Andrew Straw wrote:
> As the current package is built in Python, I think we have
> the lowest-common-denominator situation, where we basically assume only
> OpenGL 1.1 headers and thereby limit usage of any of the newer
> features. Consequently, no runtime version checking seems to be
> required in general. With the dynamic nature of Python, we could of
> course do something fancy that only exposes the functions and constants
> available for a certain version of OpenGL, but this may end up causing
> unnecessary confusion. To expose recent OpenGL features in PyOpenGL, we
> have to consider what to do in the situation where someone with, say,
> OpenGL 1.4 headers compiles PyOpenGL to run on a maching with only
> OpenGL 1.1 libraries.
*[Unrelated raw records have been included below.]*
(** The model reads all of: white space, an optional sign, "0x" or "0X",
    hexadecimal digits, when the base is 0 or 16. *)
Lemma hex_scan base ws sg px hs :
  base = 0 \/ base = 16 ->
  all_chars isspace ws = true ->
  is_sign sg = true ->
  px = "0x" \/ px = "0X" ->
  hs <> "" ->
  all_chars (valid_digit 16) hs = true ->
  scan_integer (ws ++ sg ++ px ++ hs) base
  = {| sj_neg := (sg =? "-")%string;
       sj_mag := numeral_value 16 hs 0;
       sj_end := String.length (ws ++ sg ++ px ++ hs) |} /\
  String.length (ws ++ sg ++ px ++ hs) <> 0%nat /\
  is_some (strchr (ws ++ sg ++ px ++ hs) "-") = (sg =? "-")%string.
Proof.
  intros Hb Hws Hsg Hpx Hne Hhs.
  destruct hs as [|h hs']; [contradiction|].
  pose proof Hhs as Hh. simpl in Hh. apply andb_true_iff in Hh as [Hh _].
  assert (Hp0 : exists x, px = String "0" (String x "") /\
                          (x = "x" \/ x = "X")%char).
  { destruct Hpx as [-> | ->]; eauto. }
  destruct Hp0 as (x & -> & Hx).
  split; [|split].
  - unfold scan_integer.
    rewrite skip_space_app; [|exact Hws|].
    2:{ unfold is_sign in Hsg. rewrite !orb_true_iff, !String.eqb_eq in Hsg.
        destruct Hsg as [[-> | ->] | ->]; reflexivity. }
    rewrite skip_sign_app; [|exact Hsg|].
    2:{ simpl. split; discriminate. }
    assert (Ep : skip_prefix base (String "0" (String x "") ++ String h hs')
                 = (16, 2%nat, String h hs')).
    { unfold skip_prefix.
      assert (E1 : (base =? 0) || (base =? 16) = true)
        by (destruct Hb as [-> | ->]; reflexivity).
      assert (E2 : is_hex_prefix
                     (String "0" (String x "") ++ String h hs') = true).
      { simpl. rewrite Hh. destruct Hx as [-> | ->]; reflexivity. }
      rewrite E1, E2. reflexivity. }
    rewrite Ep.
    pose proof (scan_digits_app 16 (String h hs') "" 0 Hhs eq_refl) as Ed.
    rewrite app_nil_r in Ed. rewrite Ed.
    change (String.length (String h hs') =? 0)%nat with false.
    rewrite !length_app. simpl. f_equal. lia.
  - rewrite !length_app. simpl. lia.
  - assert (Hnm : all_chars (fun a => negb (a =? "-")%char) ws = true).
    { revert Hws. apply all_chars_weaken. intros c Hc.
      destruct (space_no_sign c Hc) as (H1 & _).
      apply Ascii.eqb_neq in H1. now rewrite H1. }
    assert (Hdm : all_chars (fun a => negb (a =? "-")%char)
                    (String "0" (String x "") ++ String h hs') = true).
    { assert (Ex : (x =? "-")%char = false)
        by (destruct Hx as [-> | ->]; reflexivity).
      assert (Hd : all_chars (fun a => negb (a =? "-")%char) (String h hs')
                   = true).
      { revert Hhs. apply all_chars_weaken.
        intros c Hc. destruct (digit_no_sign _ _ Hc) as (H1 & _).
        apply Ascii.eqb_neq in H1. now rewrite H1. }
      rewrite all_chars_app, Hd. simpl. now rewrite Ex. }
    unfold is_sign in Hsg. rewrite !orb_true_iff, !String.eqb_eq in Hsg.
    destruct Hsg as [[-> | ->] | ->].
    + rewrite strchr_no_minus; [reflexivity|].
      rewrite all_chars_app, Hnm. exact Hdm.
    + rewrite strchr_no_minus; [reflexivity|].
      rewrite all_chars_app, Hnm. exact Hdm.
    + cbn [append]. rewrite strchr_app_found; [reflexivity|].
      revert Hws. apply all_chars_weaken. intros c Hc.
      destruct (space_no_sign c Hc) as (H1 & _ & H2).
      apply Ascii.eqb_neq in H1, H2. now rewrite H1, H2.
Qed.

(** X6.  The hexadecimal prefix.  With base 0 or base 16, a numeral that
    carries "0x" or "0X" between the optional sign and its hexadecimal
    digits gives exactly what the same numeral without the prefix gives
    with base 16: the same return value and the same stored value, for
    every destination type. *)
Theorem hex_prefix_is_skipped T ws sg px hs base res num :
  base = 0 \/ base = 16 ->
  all_chars isspace ws = true ->
  is_sign sg = true ->
  px = "0x" \/ px = "0X" ->
  hs <> "" ->
  all_chars (valid_digit 16) hs = true ->
  strtoi_base_generic (L := libc) T (ws ++ sg ++ px ++ hs) base res num
  = strtoi_base_generic (L := libc) T (ws ++ sg ++ hs) 16 res num.
Proof.
  intros Hb Hws Hsg Hpx Hne Hhs.
  destruct (supported T) eqn:HT.
  2:{ now rewrite !macro_unsupported_type. }
  assert (Hb' : base_supported base = true)
    by (destruct Hb as [-> | ->]; reflexivity).
  destruct (hex_scan base ws sg px hs Hb Hws Hsg Hpx Hne Hhs)
    as (Hscan & Hlen & Hminus).
  destruct (numeral_scan 16 ws sg hs eq_refl Hws Hsg Hne Hhs)
    as (Hscan' & Hlen' & Hm & Hminus').
  change (radix 16 hs) with 16 in *.
  rewrite (model_outcome T _ base res num _ _ HT Hb' Hscan Hlen Hm Hminus).
  rewrite (model_outcome T _ 16 res num _ _ HT eq_refl Hscan' Hlen' Hm
             Hminus').
  reflexivity.
Qed.
Lemma one_grid_column_per_view_column_witness :
  exists view_columns before derived,
    (let? cols := getitem (view_config order_grid) "columns" in py_iter cols)
    = Ok view_columns /\
    columns (grid order_grid) = (before ++ uid_column :: derived)%list /\
    Forall2 (fun column c =>
      exists name header,
        getitem column "name" = Ok (PyStr name) /\
        getitem column "label" = Ok header /\
        getitem c "field" = Ok (PyStr (hd "" (split_dot name))) /\
        getitem c "headerText" = Ok header)
      (List.filter (fun column => negb (is_row_action column)) view_columns) derived.
Proof.
  apply (one_grid_column_per_view_column utc app_env (PyStr "box") None (PyStr "Order")
           PyNone PyNone PyNone PyNone PyNone PyNone order_grid).
  exact order_grid_ok.
Defined.

(** ** What the action handler leaves alone *)

Lemma emit_frame (e : Event) (u : unit) (w w' : World) :
  emit e w = Ok (u, w') -> this w' = this w /\ store w' = store w.
Proof. unfold emit, modify. intros H. inversion H. split; reflexivity. Qed.

Lemma add_edit_row_frame P env (args : option ActionArgs) (w w' : World) :
  add_edit_row P env args w = Ok (tt, w') -> this w' = this w /\ store w' = store w.
Proof.
  unfold add_edit_row. intros H.
  apply FormInputsFacts.bind_Ok in H as ([action r] & w1 & H1 & H).
  assert (F1 : this w1 = this w /\ store w1 = store w).
  { destruct args as [a|].
    - destruct (py_eq (requestType a) (PyStr "beginEdit")).
      + apply FormInputsFacts.bind_Ok in H1 as (u & w2 & H2 & H1).
        unfold lift in H2. destruct (js_attr P (rowData a) "uid"); inversion H2; subst.
        apply FormInputsFacts.bind_Ok in H1 as (r' & w3 & H3 & H1).
        unfold grid_class_get in H3. inversion H3; subst.
        inversion H1; subst. split; reflexivity.
      + apply FormInputsFacts.bind_Ok in H1 as (u & w2 & H2 & H1).
        apply emit_frame in H2. inversion H1; subst. exact H2.
    - apply FormInputsFacts.bind_Ok in H1 as (u & w2 & H2 & H1).
      apply emit_frame in H2. inversion H1; subst. exact H2. }
  destruct F1 as [F1 F1'].
  apply FormInputsFacts.bind_Ok in H as (w2 & w3 & H2 & H). inversion H2; subst w2 w3; clear H2.
  destruct (decide _).
  - apply FormInputsFacts.bind_Ok in H as (u & w2 & H2 & H).
    apply emit_frame in H2 as [A B]. apply emit_frame in H as [C D].
    split; congruence.
  - apply emit_frame in H as [C D]. split; congruence.
Qed.

Lemma delete_loop_frame P (rows : list PyVal) : forall w w',
  for_each rows (fun gird_row =>
    let* u := lift (js_attr P gird_row "uid") in
    let* db_row := grid_class_get u in
    match db_row with
    | Some r => delete_row r
    | None => ret tt
    end) w = Ok (tt, w') ->
  this w' = this w /\ store w' ⊆ store w.
Proof.
  induction rows as [|row rest IH]; intros w w' H; cbn [for_each] in H.
  - inversion H. split; reflexivity.
  - apply FormInputsFacts.bind_Ok in H as (u0 & w1 & H1 & H).
    apply IH in H as [A B].
    assert (F : this w1 = this w /\ store w1 ⊆ store w).
    { apply FormInputsFacts.bind_Ok in H1 as (u & w2 & H2 & H1).
      unfold lift in H2. destruct (js_attr P row "uid"); inversion H2; subst.
      apply FormInputsFacts.bind_Ok in H1 as (r & w3 & H3 & H1).
      unfold grid_class_get in H3. inversion H3; subst w3. clear H3.
      destruct r as [r|].
      - unfold delete_row in H1. apply FormInputsFacts.bind_Ok in H1 as (u1 & w4 & H4 & H1).
        unfold modify in H4. inversion H4; subst. apply emit_frame in H1 as [C D].
        cbn in C, D. split; [exact C|]. rewrite D. apply delete_subseteq.
      - inversion H1; subst. split; reflexivity. }
    destruct F as [C D]. split; [congruence|]. etrans; eassumption.
Qed.

(** X26: the action handler never touches the grid view itself, and all it ever
    does to the backing store is to delete records: it adds and changes
    none, and a request other than [delete] leaves the store as it was. *)
Theorem grid_action_handler_only_deletes P env (args : ActionArgs) (w w' : World) :
  grid_action_handler P env args w = Ok (tt, w') ->
  this w' = this w /\
  store w' ⊆ store w /\
  (py_eq (requestType args) (PyStr "delete") = false -> store w' = store w).
Proof.
  unfold grid_action_handler. intros H.
  destruct (one_of (requestType args) ["beginEdit"; "add"; "delete"]
            && py_eq (type args) (PyStr "actionComplete")).
  - destruct (one_of (requestType args) ["beginEdit"; "add"]).
    + apply FormInputsFacts.bind_Ok in H as (u & w1 & H1 & H).
      apply emit_frame in H1 as [A B]. apply add_edit_row_frame in H as [C D].
      split; [congruence|]. split; [rewrite D, B; reflexivity|]. intros _. congruence.
    + destruct (py_eq (requestType args) (PyStr "delete")).
      * apply FormInputsFacts.bind_Ok in H as (rows & w1 & H1 & H).
        unfold lift in H1. destruct (py_iter (data args)); inversion H1; subst.
        apply delete_loop_frame in H as [A B].
        split; [exact A|]. split; [exact B|]. discriminate.
      * apply emit_frame in H as [A B]. split; [exact A|].
        split; [rewrite B; reflexivity|]. intros _. exact B.
  - inversion H. split; [reflexivity|]. split; [reflexivity|]. reflexivity.
Qed.

Lemma grid_action_handler_only_deletes_witness :
  this after_delete_o1 = this order_world /\
  store after_delete_o1 ⊆ store order_world /\
  (py_eq (requestType delete_o1) (PyStr "delete") = false ->
   store after_delete_o1 = store order_world).
Proof.
  apply (grid_action_handler_only_deletes utc app_env delete_o1 order_world after_delete_o1).
  vm_compute. reflexivity.
Defined.

End GridFacts.

(** * Properties of the name helpers *)

Module NamesFacts.

Import GridView Utils.

(** ** camel_to_title *)

Lemma findall_words_nonempty (w s : string) : findall_words (Some w) s <> [].
Proof.
  revert w. induction s as [|a r IH]; intros w; cbn; [discriminate|].
  destruct (is_upper a); [discriminate | apply IH].
Qed.

Lemma append_assoc (a b c : string) : (a +:+ b) +:+ c = a +:+ (b +:+ c).
Proof.
  induction a as [|x a IH]; [reflexivity|].
  change (String x ((a +:+ b) +:+ c) = String x (a +:+ (b +:+ c))).
  rewrite IH. reflexivity.
Qed.

Lemma concat_findall_words (s : string) : forall w,
  String.concat " " (findall_words (Some w) s) = w +:+ space_capitals s.
Proof.
  induction s as [|a r IH]; intros w; cbn [findall_words space_capitals].
  - change (w = w +:+ "").
    induction w as [|x w IHw]; [reflexivity|].
    change (String x w = String x (w +:+ "")). rewrite <- IHw. reflexivity.
  - destruct (is_upper a).
    + pose proof (findall_words_nonempty (String a "") r) as Hne.
      specialize (IH (String a "")).
      destruct (findall_words (Some (String a "")) r) as [|h t]; [congruence|].
      cbn [String.concat]. cbn [String.concat] in IH. rewrite IH. reflexivity.
    + rewrite IH. rewrite append_assoc. reflexivity.
Qed.

Lemma findall_words_skips (s : string) :
  findall_words None s = findall_words None (from_first_capital s).
Proof.
  induction s as [|a r IH]; [reflexivity|]. cbn [from_first_capital].
  destruct (is_upper a) eqn:E; [reflexivity|].
  cbn [findall_words]. rewrite E. exact IH.
Qed.

(** X27: [camel_to_title] gives the name from its first capital on, with one
    space before every later capital: what comes before the first capital
    is dropped, and a name without capitals gives the empty title. *)
Theorem camel_to_title_is_title_case (s : string) : camel_to_title s = title_case s.
Proof.
  unfold camel_to_title, title_case. rewrite findall_words_skips.
  destruct (from_first_capital s) as [|a r] eqn:E; [reflexivity|].
  assert (Ha : is_upper a = true).
  { clear -E. induction s as [|b t IH]; [discriminate E|].
    cbn [from_first_capital] in E. destruct (is_upper b) eqn:Eb.
    - injection E as -> ->. exact Eb.
    - apply IH. exact E. }
  cbn [findall_words]. rewrite Ha. rewrite concat_findall_words. reflexivity.
Qed.
(** * Verification of the portfolio site's service worker and dashboard

    Two programs of the repository are embedded here:

    - [sw.js], the service worker: its [install], [activate] and [fetch]
      handlers, written against a model of the browser's CacheStorage /
      Cache / fetch interfaces (module [Host]);
    - the dashboard's simulated market feed: [generateNextPoint], the
      initialisation effect and the one-second interval effect of [App]
      (module [Feed]);
    - what the dashboard derives from that state and how it guards
      interaction: [totalChange], [HeatmapTile], [TickerTape], the scales
      of [LiveChart] and [handleInteraction] (module [Dashboard]).
*)

From Stdlib Require Import String List Bool Arith ZArith QArith Qminmax Qabs Lia Lqa.
From Stdlib Require Import Ascii DecimalString DecimalNat.
Import ListNotations.

(* ================================================================== *)
(** * The browser as the service worker sees it *)
(* ================================================================== *)

Module Host.

Local Open Scope string_scope.
Local Open Scope nat_scope.
Local Open Scope list_scope.

(** The interfaces [sw.js] calls -- [caches], [Cache], [fetch],
    [console], promises -- as sequential state passing over a [World].
    Outside the model: relative-path resolution (URLs are opaque
    strings), [Vary] headers, storage quota, and the interleaving of
    concurrent events. *)

(** A request has a method, a (resolved) URL and the URL's fragment.
    [url] is the URL with the fragment excluded: that is what the network
    is asked for and what the Cache API compares.  The fragment is
    carried along and plays no part in either. *)
Record Request : Type := mkRequest {
  method   : string;
  url      : string;
  fragment : string
}.

Record Response : Type := mkResponse { status : nat; body : string }.

(** The GET request for the URL [u], written without a fragment, as the
    URLs an asset list names are. *)
Definition GET (u : string) : Request :=
  {| method := "GET"; url := u; fragment := "" |}.

(** What precedes, and what follows, the first [#] of a string. *)
Fixpoint before_hash (s : string) : string :=
  match s with
  | EmptyString => EmptyString
  | String c s' => if Ascii.eqb c "#" then EmptyString else String c (before_hash s')
  end.

Fixpoint after_hash (s : string) : string :=
  match s with
  | EmptyString => EmptyString
  | String c s' => if Ascii.eqb c "#" then s' else after_hash s'
  end.

(** [new Request(s)], and the request of a navigation to [s], for a
    string that may end in a fragment. *)
Definition new_Request (s : string) : Request :=
  {| method := "GET"; url := before_hash s; fragment := after_hash s |}.

Definition with_fragment (f : string) (q : Request) : Request :=
  {| method := method q; url := url q; fragment := f |}.

(** [response.ok] *)
Definition ok (r : Response) : bool :=
  (200 <=? status r) && (status r <=? 299).

Inductive Error : Type :=
  | TypeError
  | InvalidStateError.

(** A cache bucket is a request/response list; the storage is a list of
    named buckets in creation order (the order [caches.keys()] reports
    and [caches.match] searches). *)
Definition Cache : Type := list (Request * Response).
Definition CacheStorage : Type := list (string * Cache).

Record World : Type := mkWorld {
  caches  : CacheStorage;
  server  : Request -> option Response;   (* [None]: the network fails *)
  net_log : list Request;                 (* requests sent to the network *)
  console : list string
}.

Definition set_caches (cs : CacheStorage) (w : World) : World :=
  {| caches := cs; server := server w; net_log := net_log w; console := console w |}.

Definition set_server (s : Request -> option Response) (w : World) : World :=
  {| caches := caches w; server := s; net_log := net_log w; console := console w |}.

Definition sent (rs : list Request) (w : World) : World :=
  {| caches := caches w; server := server w;
     net_log := net_log w ++ rs; console := console w |}.

Definition logged (msg : string) (w : World) : World :=
  {| caches := caches w; server := server w;
     net_log := net_log w; console := console w ++ [msg] |}.

(** ** Promises, sequentialised *)

Inductive Settled (A : Type) : Type :=
  | Fulfilled (a : A)
  | Rejected (e : Error).
Arguments Fulfilled {A} a.
Arguments Rejected {A} e.

Definition Promise (A : Type) : Type := World -> Settled A * World.

Definition resolve {A} (a : A) : Promise A := fun w => (Fulfilled a, w).
Definition reject {A} (e : Error) : Promise A := fun w => (Rejected e, w).

(** [p.then(f)] *)
Definition then_ {A B} (p : Promise A) (f : A -> Promise B) : Promise B :=
  fun w =>
    match p w with
    | (Fulfilled a, w1) => f a w1
    | (Rejected e, w1) => (Rejected e, w1)
    end.

Declare Scope promise_scope.
Delimit Scope promise_scope with promise.
Notation "p >>= f" := (then_ p f) (at level 50, left associativity) : promise_scope.
Notation "p ;; q" := (then_ p (fun _ => q))
  (at level 61, right associativity) : promise_scope.
Local Open Scope promise_scope.

(** [Promise.all]: every promise of the array has already been started,
    so all effects happen; the result is the first rejection, or the
    list of values. *)
Fixpoint Promise_all {A} (ps : list (Promise A)) : Promise (list A) :=
  fun w =>
    match ps with
    | [] => (Fulfilled [], w)
    | p :: ps' =>
        let (r, w1) := p w in
        let (rs, w2) := Promise_all ps' w1 in
        (match r, rs with
         | Rejected e, _ => Rejected e
         | Fulfilled _, Rejected e => Rejected e
         | Fulfilled a, Fulfilled l => Fulfilled (a :: l)
         end, w2)
    end.

Definition outcome {A} (p : Promise A) (w : World) : Settled A := fst (p w).
Definition after {A} (p : Promise A) (w : World) : World := snd (p w).

Definition fulfilled {A} (s : Settled A) : bool :=
  match s with Fulfilled _ => true | Rejected _ => false end.

(** ** The Cache interface *)

(** "Request matches cached item" with the default options: the method
    must be GET and the URLs, fragments excluded, equal. *)
Definition request_matches (q cached : Request) : bool :=
  String.eqb (method q) "GET" && String.eqb (url q) (url cached).

Definition query_cache (q : Request) (c : Cache) : Cache :=
  filter (fun e => request_matches q (fst e)) c.

(** [cache.match(q)] *)
Definition cache_match (q : Request) (c : Cache) : option Response :=
  match query_cache q c with
  | [] => None
  | e :: _ => Some (snd e)
  end.

Definition remove_matching (q : Request) (c : Cache) : Cache :=
  filter (fun e => negb (request_matches q (fst e))) c.

(** "Batch cache operations" for a list of puts.  [added] are the
    requests put so far by this batch: a second put of a matching request
    throws, and the caller then keeps the bucket it had. *)
Fixpoint batch_put (ops : list (Request * Response)) (added : list Request)
    (c : Cache) : Error + Cache :=
  match ops with
  | [] => inr c
  | (rq, rs) :: ops' =>
      if existsb (request_matches rq) added then inl InvalidStateError
      else batch_put ops' (added ++ [rq]) (remove_matching rq c ++ [(rq, rs)])
  end.

(** ** The CacheStorage interface *)

Definition has_bucket (name : string) (cs : CacheStorage) : bool :=
  existsb (fun b => String.eqb name (fst b)) cs.

Fixpoint bucket (name : string) (cs : CacheStorage) : option Cache :=
  match cs with
  | [] => None
  | (n, c) :: cs' => if String.eqb name n then Some c else bucket name cs'
  end.

Definition update_bucket (name : string) (c : Cache) (cs : CacheStorage)
    : CacheStorage :=
  map (fun b => if String.eqb name (fst b) then (fst b, c) else b) cs.

Definition storage_open (name : string) (cs : CacheStorage) : CacheStorage :=
  if has_bucket name cs then cs else cs ++ [(name, [])].

Definition storage_delete (name : string) (cs : CacheStorage) : CacheStorage :=
  filter (fun b => negb (String.eqb name (fst b))) cs.

(** [caches.match(q)] looks into every bucket, in creation order. *)
Fixpoint storage_match (q : Request) (cs : CacheStorage) : option Response :=
  match cs with
  | [] => None
  | (_, c) :: cs' =>
      match cache_match q c with
      | Some r => Some r
      | None => storage_match q cs'
      end
  end.

(** [caches.open(name)]: the handle of a bucket is its name. *)
Definition caches_open (name : string) : Promise string :=
  fun w => (Fulfilled name, set_caches (storage_open name (caches w)) w).

(** [caches.keys()] *)
Definition caches_keys : Promise (list string) :=
  fun w => (Fulfilled (map fst (caches w)), w).

(** [caches.delete(name)] *)
Definition caches_delete (name : string) : Promise bool :=
  fun w => (Fulfilled (has_bucket name (caches w)),
            set_caches (storage_delete name (caches w)) w).

(** [caches.match(request)] *)
Definition caches_match (q : Request) : Promise (option Response) :=
  fun w => (Fulfilled (storage_match q (caches w)), w).

(** [fetch(request)] *)
Definition fetch (q : Request) : Promise Response :=
  fun w =>
    (match server w q with
     | Some r => Fulfilled r
     | None => Rejected TypeError
     end, sent [q] w).

(** [console.log(msg)] *)
Definition console_log (msg : string) : Promise unit :=
  fun w => (Fulfilled tt, logged msg w).

(** What [cache.addAll] accepts from the network: a response that
    arrived, with an ok status other than 206.  Its refusal of a response
    whose [Vary] header is [*] is left out with the headers. *)
Definition addable (r : Response) : bool :=
  ok r && negb (status r =? 206).

Fixpoint fetch_all (srv : Request -> option Response) (qs : list Request)
    : option (list (Request * Response)) :=
  match qs with
  | [] => Some []
  | q :: qs' =>
      match srv q, fetch_all srv qs' with
      | Some r, Some l => if addable r then Some ((q, r) :: l) else None
      | _, _ => None
      end
  end.

(** [cache.addAll(urls)]: every URL is requested; the bucket is written
    only when every response is acceptable and the batch goes through.
    The listed URLs are taken as written, without a fragment. *)
Definition cache_addAll (cache : string) (urls : list string) : Promise unit :=
  fun w =>
    let qs := map GET urls in
    let w1 := sent qs w in
    match fetch_all (server w) qs with
    | None => (Rejected TypeError, w1)
    | Some ops =>
        match bucket cache (caches w) with
        | None => (Fulfilled tt, w1)   (* handle of a bucket deleted meanwhile *)
        | Some c =>
            match batch_put ops [] c with
            | inl e => (Rejected e, w1)
            | inr c' => (Fulfilled tt, set_caches (update_bucket cache c' (caches w)) w1)
            end
        end
    end.

End Host.

(* ================================================================== *)
(** * sw.js *)
(* ================================================================== *)

Module SW.
Import Host.
Local Open Scope string_scope.
Local Open Scope list_scope.
Local Open Scope promise_scope.

Section Handlers.

Variable CACHE_NAME : string.
Variable ASSETS_TO_CACHE : list string.

(** [event.waitUntil] and [event.respondWith] hand the promise to the
    host, which waits for it. *)
Definition waitUntil {A} (p : Promise A) : Promise A := p.
Definition respondWith {A} (p : Promise A) : Promise A := p.

(** Install event *)
Definition install : Promise unit :=
  waitUntil
    (caches_open CACHE_NAME >>= fun cache =>
       console_log "[Service Worker] Caching all assets" ;;
       cache_addAll cache ASSETS_TO_CACHE).

(** Activate event.  A kept bucket contributes [undefined], here [None]. *)
Definition activate : Promise (list (option bool)) :=
  waitUntil
    (caches_keys >>= fun cacheNames =>
       Promise_all
         (map (fun cache =>
                 if negb (String.eqb cache CACHE_NAME) then
                   console_log "[Service Worker] Clearing old cache" ;;
                   caches_delete cache >>= fun deleted => resolve (Some deleted)
                 else resolve None)
              cacheNames)).

(** Fetch event *)
Definition fetch_handler (request : Request) : Promise Response :=
  respondWith
    (caches_match request >>= fun response =>
       match response with
       | Some r => resolve r          (* cache hit - return response *)
       | None => fetch request
       end).

End Handlers.

(** The constants of the deployed worker. *)
Module Deployed.

Definition CACHE_NAME : string := "meet-patel-portfolio-v1".

Definition ASSETS_TO_CACHE : list string :=
  [ "/";
    "/index.html";
    "/projects.html";
    "/about.html";
    "/skills.html";
    "/contact.html";
    "/blog.html";
    "/404.html";
    "/privacy.html";
    "/offline.html";
    "/favicon.jpg";
    "/manifest.json";
    "https://cdn.tailwindcss.com";
    "https://fonts.googleapis.com/css2?family=Manrope:wght@300;400;600&family=Oswald:wght@400;500;700&display=swap" ].

End Deployed.

(** ** The host's side of the lifecycle

    The browser keeps one registration per scope.  An update runs the new
    worker's install handler; when the promise given to [waitUntil] is
    rejected the new worker is discarded and the registration keeps the
    worker it had.  Otherwise the new worker is activated: its activate
    handler runs and it becomes the active worker.  Fetches of controlled
    pages go to the active worker's fetch handler; with no active worker
    they go to the network. *)

Record Version : Type := mkVersion { cache_name : string; assets : list string }.

Record Registration : Type := mkRegistration {
  active : option Version;
  world  : World
}.
Lemma PrimaryKeyRelatedField_validates {A} (pk : A → Z)
    (queryset : DB → list A) (db : DB) (x : Z) :
  NoDup (pk <$> queryset db) →
  validates (PrimaryKeyRelatedField pk queryset x) db.
Proof.
  intros Hnd. pose proof (get_by_key pk queryset db x Hnd) as Hget.
  unfold validates, PrimaryKeyRelatedField. run.
  unfold get in *. by destruct (filter _ (queryset db)) as [|y [|z l]].
Qed.

Lemma PrimaryKeyRelatedField_Return {A} (pk : A → Z)
    (queryset : DB → list A) (db : DB) (x : Z) (obj : A) :
  PrimaryKeyRelatedField pk queryset x db = Return obj →
  obj ∈ queryset db ∧ pk obj = x.
Proof.
  unfold PrimaryKeyRelatedField. run.
  destruct (get _ queryset db) as [o|e] eqn:Hget.
  - intros E. simplify_eq. by apply get_Return_elem in Hget.
  - by destruct (decide (e = DoesNotExist)).
Qed.

Lemma ManyRelatedField_validates {A} (child : Z → Q A) (data : list Z)
    (db : DB) :
  (∀ x, validates (child x) db) →
  validates (ManyRelatedField child data) db.
Proof.
  intros Hchild. induction data as [|x rest IH]; [done|].
  simpl. apply validates_bind; [done|]. intros obj _.
  apply validates_bind; [done|]. by intros objs _.
Qed.

Lemma ManyRelatedField_Return {A} (pk : A → Z) (queryset : DB → list A)
    (data : list Z) (db : DB) (objs : list A) :
  ManyRelatedField (PrimaryKeyRelatedField pk queryset) data db
    = Return objs →
  pk <$> objs = data.
Proof.
  revert objs. induction data as [|x rest IH]; intros objs.
  - simpl. run. intros E. by simplify_eq.
  - simpl. run.
    destruct (PrimaryKeyRelatedField pk queryset x db) as [obj|] eqn:Hobj;
      [|done].
    destruct (ManyRelatedField _ rest db) as [objs'|] eqn:Hobjs; [|done].
    intros E. simplify_eq. simpl.
    apply PrimaryKeyRelatedField_Return in Hobj as [_ ->].
    f_equal. by apply IH.
Qed.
Maybe there is an elegant solution to this
Assuming the presence of Mesa might point to one possible
solution... I had the ff. exchange with Brian Paul before:
AS> Does this mean that even if OpenGL app uses a mix of
> hardware supported and non-harware supported features,
> instead of defaulting to pure software, Mesa will handle
> the non-hardware supported portions of the pipeline while
> the vidcard will still accelerate those portions which
> it can?
BP> That's basically true. If, for example, the application
> uses a 3D texture, the driver will fallback to software
> while rendering with the 3D texture, and return to hardware
> rendering whenever possible.
AS> If so, then that's really cool, and will it be possible
> to have the same behaviour for Window drivers?
BP> I'd expect Windows drivers to do the same thing.